The president spoke as Americans remain deeply frustrated by the worst oil spill in the nation's history, which is still spewing crude in the Gulf of Mexico more than a month after a BP drilling rig sank. He sought anew to connect to that public angst while promising that "we're waging this battle every minute of every day" to plug the gushing oil well deep below the sea's surface.
The proposal to roll back oil company tax breaks is something Obama has discussed in the past, and included in his most recent budget proposal, but it's not been a talking point of late. Now with the spill casting Big Oil in the worst possible light, calling for the elimination of oil company subsidies is one more way for Obama to show the public he wants to hold the industry accountable.
"The time has come, once and for all, for this nation to fully embrace a clean energy future," the president said.
That means improving energy efficiency, tapping natural gas reserves, pursuing nuclear power "and it means rolling back billions of dollars in tax breaks to oil companies so we can prioritize investments in clean energy research and development."
Obama said that the Gulf spill "may prove to be a result of human error — or corporations taking dangerous shortcuts that compromised safety" — but that deepwater drilling is inherently risky and the U.S. cannot rely solely on fossil fuels.
Obama also used the speech to lash out at Republicans with partisan rhetoric, saying they have mostly "sat on the sidelines and shouted from the bleachers" as he's tried to restore the economy.
The GOP, Obama said, has fought him on tax cuts for small businesses, tax credits for college tuition, new spending on clean energy and more.
The timing comes as Obama, juggling the oil-spill disaster in the Gulf and mounting foreign crises, tried to assure the country that he is also working on the people's chief concern — the economy. The president's political speech also underscores the importance of the upcoming midterm elections, in which the outcome of House and Senate races could shape Obama's ability to enact his agenda for the rest of his term.
The president said that as the election approaches, he expects Republicans to make the same economic argument they have for decades.

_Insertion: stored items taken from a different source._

(** [handleAssignmentSubmit(event)]: the fields are read with
    [FormData.get], the ids through [parseInt]. *)
Definition handleAssignmentSubmit (today : string) (newId : Z)
    (dom : Assignments.FormFields) (app : AppState)
  : AppState * list Assignments.Alert :=
  let empleadoId :=
    match Assignments.empleadoAsignacion dom with
    | Some v => Js.parseInt v
    | None => None
    end in
  let parqueaderoId :=
    match Assignments.parqueaderoAsignacion dom with
    | Some v => Js.parseInt v
    | None => None
    end in
  match empleadoId, parqueaderoId, Assignments.fechaInicioField dom with
  | Some e, Some p, Some inicio =>
      if negb (Js.truthy (Some e)) || negb (Js.truthy (Some p))
         || negb (Js.truthy_str (Some inicio))
      then (app, [Assignments.mkAlert
                    (Some "Complete todos los campos requeridos") DANGER])
      else if hasActiveAssignment (app_assignments app) e
      then (app, [Assignments.mkAlert
                    (Some "El empleado ya tiene un parqueadero asignado")
                    DANGER])
      else if isParkingSpaceAssigned (app_assignments app) p
      then (app, [Assignments.mkAlert (Some "El parqueadero ya está asignado")
                    DANGER])
      else
        (createAssignment today newId
           {| Assignments.empleadoId := e;
              Assignments.parqueaderoId := p;
              Assignments.fechaInicio := inicio;
              Assignments.fechaFin :=
                if Js.truthy_str (Assignments.fechaFinField dom)
                then Assignments.fechaFinField dom else None |} app,
         [Assignments.mkAlert (Some "Parqueadero asignado exitosamente")
            SUCCESS])
  | _, _, _ =>
      (app, [Assignments.mkAlert (Some "Complete todos los campos requeridos")
               DANGER])
  end.

(** The body of [for (const employee of unassignedEmployees)]: the
    available spaces and the assignments are read anew at each turn.  The
    k-th call of [Date.now] returns [genId k]. *)
Fixpoint autoLoop (today : string) (genId : nat -> Z)
    (unassignedEmployees : list Employee) (app : AppState)
    (assignedCount : nat) : AppState * nat :=
  match unassignedEmployees with
  | [] => (app, assignedCount)
  | employee :: rest =>
      let availableSpaces :=
        ParkingMore.getAvailableSpaces (Some (e_tipoVehiculo employee))
          (app_spaces app) in
      match find (fun space =>
                    negb (isParkingSpaceAssigned (app_assignments app)
                            (s_id space))) availableSpaces with
      | Some availableSpace =>
          autoLoop today genId rest
            (createAssignment today (genId assignedCount)
               {| Assignments.empleadoId := e_id employee;
                  Assignments.parqueaderoId := s_id availableSpace;
                  Assignments.fechaInicio := today;
                  Assignments.fechaFin := None |} app)
            (S assignedCount)
      | None => autoLoop today genId rest app assignedCount
      end
  end.

Definition auto_message (assignedCount : nat) : string :=
  "Se asignaron " ++ Js.string_of_nat assignedCount
  ++ " parqueaderos automáticamente".

(** [handleAutoAssignment()]. *)
Definition handleAutoAssignment (today : string) (genId : nat -> Z)
    (app : AppState) : AppState * list Assignments.Alert :=
  let unassignedEmployees :=
    filter (fun emp => negb (hasActiveAssignment (app_assignments app)
                               (e_id emp))) (app_employees app) in
  match unassignedEmployees with
  | [] => (app, [Assignments.mkAlert
                   (Some "Todos los empleados ya tienen asignaciones") INFO])
  | _ :: _ =>
      let '(app', assignedCount) :=
        autoLoop today genId unassignedEmployees app 0 in
      (app', [Assignments.mkAlert (Some (auto_message assignedCount)) SUCCESS])
  end.

(** [endAssignment(assignmentId)]. *)
Definition endAssignment (confirmed : bool) (today : string) (assignmentId : Z)
    (app : AppState) : AppState * list Assignments.Alert :=
  match find (fun a => a_id a =? assignmentId) (app_assignments app) with
  | None => (app, [])
  | Some assignment =>
      if negb confirmed then (app, [])
      else
        ({| app_assignments :=
              update_first (fun a => a_id a =? assignmentId)
                (Assignments.end_record today) (app_assignments app);
            app_spaces :=
              ParkingMore.updateParkingSpace (a_parqueaderoId assignment)
                {| ParkingMore.u_id := None;
                   ParkingMore.u_numero := None;
                   ParkingMore.u_sotano := None;
                   ParkingMore.u_tipo := None;
                   ParkingMore.u_estado := Some "disponible";
                   ParkingMore.u_empleadoAsignado := Some None;
                   ParkingMore.u_fechaCreacion := None |}
                (app_spaces app);
            app_employees := app_employees app |},
         [Assignments.mkAlert (Some "Asignación terminada exitosamente")
            SUCCESS])
  end.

He described that as giving tax cut to millionaires "who didn't need them," gutting regulations and putting industry insiders in charge of oversight, as well as shortchanging investment in research.
"To be fair, a good deal of the other party's opposition to our agenda has also been rooted in their sincere and fundamental belief about government," Obama said. "It's a belief that government has little or no role to play in helping this nation meet its collective challenges."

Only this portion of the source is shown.